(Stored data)
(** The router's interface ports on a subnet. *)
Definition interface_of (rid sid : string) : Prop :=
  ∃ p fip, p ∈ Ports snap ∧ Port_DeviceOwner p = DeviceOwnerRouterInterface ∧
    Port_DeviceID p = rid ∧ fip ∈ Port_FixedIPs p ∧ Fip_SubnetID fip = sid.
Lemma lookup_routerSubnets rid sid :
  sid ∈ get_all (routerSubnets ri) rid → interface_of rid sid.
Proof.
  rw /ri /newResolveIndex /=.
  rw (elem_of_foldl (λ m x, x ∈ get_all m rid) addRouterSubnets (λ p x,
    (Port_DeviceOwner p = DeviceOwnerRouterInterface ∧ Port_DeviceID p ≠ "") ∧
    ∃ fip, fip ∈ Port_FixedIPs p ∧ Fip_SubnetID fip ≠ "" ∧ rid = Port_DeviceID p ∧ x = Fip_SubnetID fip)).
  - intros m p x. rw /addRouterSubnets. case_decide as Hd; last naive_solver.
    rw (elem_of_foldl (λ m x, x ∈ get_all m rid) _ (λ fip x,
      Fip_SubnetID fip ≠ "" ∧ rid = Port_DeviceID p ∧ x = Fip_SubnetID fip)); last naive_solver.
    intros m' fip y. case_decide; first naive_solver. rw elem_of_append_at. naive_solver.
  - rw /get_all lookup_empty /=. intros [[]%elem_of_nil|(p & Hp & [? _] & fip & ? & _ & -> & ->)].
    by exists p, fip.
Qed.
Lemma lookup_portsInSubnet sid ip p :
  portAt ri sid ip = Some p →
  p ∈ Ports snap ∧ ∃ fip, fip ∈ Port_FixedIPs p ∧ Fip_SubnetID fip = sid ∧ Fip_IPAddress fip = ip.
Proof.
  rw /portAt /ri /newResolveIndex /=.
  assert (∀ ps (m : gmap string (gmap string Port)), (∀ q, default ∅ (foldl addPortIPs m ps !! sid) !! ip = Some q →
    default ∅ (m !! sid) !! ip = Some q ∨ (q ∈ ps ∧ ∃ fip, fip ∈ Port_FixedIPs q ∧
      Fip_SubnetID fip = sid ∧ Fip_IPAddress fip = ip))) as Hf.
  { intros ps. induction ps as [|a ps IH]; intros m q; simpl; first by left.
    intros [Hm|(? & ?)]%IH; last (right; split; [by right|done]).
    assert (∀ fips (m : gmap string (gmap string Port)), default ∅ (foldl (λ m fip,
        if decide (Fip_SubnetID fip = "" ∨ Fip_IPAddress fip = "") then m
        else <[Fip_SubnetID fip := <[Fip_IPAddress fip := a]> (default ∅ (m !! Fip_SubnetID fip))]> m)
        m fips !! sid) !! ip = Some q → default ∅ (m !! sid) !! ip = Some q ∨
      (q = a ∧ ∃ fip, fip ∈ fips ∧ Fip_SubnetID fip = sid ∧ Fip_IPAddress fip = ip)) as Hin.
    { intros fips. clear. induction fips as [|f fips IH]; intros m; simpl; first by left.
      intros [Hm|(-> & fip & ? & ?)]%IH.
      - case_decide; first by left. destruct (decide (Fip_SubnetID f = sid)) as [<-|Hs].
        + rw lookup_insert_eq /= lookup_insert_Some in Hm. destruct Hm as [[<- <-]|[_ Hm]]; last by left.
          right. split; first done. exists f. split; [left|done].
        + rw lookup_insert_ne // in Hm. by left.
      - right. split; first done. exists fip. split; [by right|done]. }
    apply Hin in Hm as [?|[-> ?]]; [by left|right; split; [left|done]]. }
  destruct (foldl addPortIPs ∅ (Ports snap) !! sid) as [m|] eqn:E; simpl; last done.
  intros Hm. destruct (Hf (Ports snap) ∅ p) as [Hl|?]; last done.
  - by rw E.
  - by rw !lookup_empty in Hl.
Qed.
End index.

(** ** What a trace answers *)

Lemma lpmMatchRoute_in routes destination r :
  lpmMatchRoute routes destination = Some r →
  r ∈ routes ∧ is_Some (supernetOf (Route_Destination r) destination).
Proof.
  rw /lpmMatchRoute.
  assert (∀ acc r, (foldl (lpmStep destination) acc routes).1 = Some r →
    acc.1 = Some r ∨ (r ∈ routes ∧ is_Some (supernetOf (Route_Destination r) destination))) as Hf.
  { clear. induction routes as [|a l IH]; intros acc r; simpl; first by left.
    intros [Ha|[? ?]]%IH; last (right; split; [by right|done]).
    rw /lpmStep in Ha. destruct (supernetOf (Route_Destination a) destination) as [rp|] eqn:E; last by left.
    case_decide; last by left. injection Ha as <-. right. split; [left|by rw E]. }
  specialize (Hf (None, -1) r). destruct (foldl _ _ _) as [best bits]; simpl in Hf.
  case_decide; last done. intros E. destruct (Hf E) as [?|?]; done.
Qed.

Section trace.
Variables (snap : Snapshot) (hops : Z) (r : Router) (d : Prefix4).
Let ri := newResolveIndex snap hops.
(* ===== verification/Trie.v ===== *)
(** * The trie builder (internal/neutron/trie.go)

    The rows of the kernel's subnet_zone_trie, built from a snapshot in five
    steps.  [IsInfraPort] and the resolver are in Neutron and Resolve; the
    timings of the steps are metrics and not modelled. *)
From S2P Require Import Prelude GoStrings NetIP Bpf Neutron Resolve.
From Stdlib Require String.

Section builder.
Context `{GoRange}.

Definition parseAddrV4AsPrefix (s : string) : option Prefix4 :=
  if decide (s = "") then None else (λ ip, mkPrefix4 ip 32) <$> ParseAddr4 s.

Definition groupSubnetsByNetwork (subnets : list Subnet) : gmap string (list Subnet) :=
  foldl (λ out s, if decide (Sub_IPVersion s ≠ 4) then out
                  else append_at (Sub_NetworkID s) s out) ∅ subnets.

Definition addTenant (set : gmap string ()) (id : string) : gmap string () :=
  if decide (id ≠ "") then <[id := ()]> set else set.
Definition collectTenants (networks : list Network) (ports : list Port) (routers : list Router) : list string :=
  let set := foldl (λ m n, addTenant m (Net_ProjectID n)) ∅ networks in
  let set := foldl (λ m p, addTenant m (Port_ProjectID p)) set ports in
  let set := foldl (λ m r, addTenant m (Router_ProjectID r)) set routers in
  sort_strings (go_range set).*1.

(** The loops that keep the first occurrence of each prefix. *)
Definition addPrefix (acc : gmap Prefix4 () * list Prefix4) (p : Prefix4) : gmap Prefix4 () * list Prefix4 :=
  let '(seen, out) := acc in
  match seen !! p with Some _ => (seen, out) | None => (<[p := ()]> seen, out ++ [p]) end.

Task to complete ->
The answer must be every line from the records above that contains the word "DeviceOwnerRouterInterface", copied in full.

Task response ->
  ∃ p fip, p ∈ Ports snap ∧ Port_DeviceOwner p = DeviceOwnerRouterInterface ∧
    (Port_DeviceOwner p = DeviceOwnerRouterInterface ∧ Port_DeviceID p ≠ "") ∧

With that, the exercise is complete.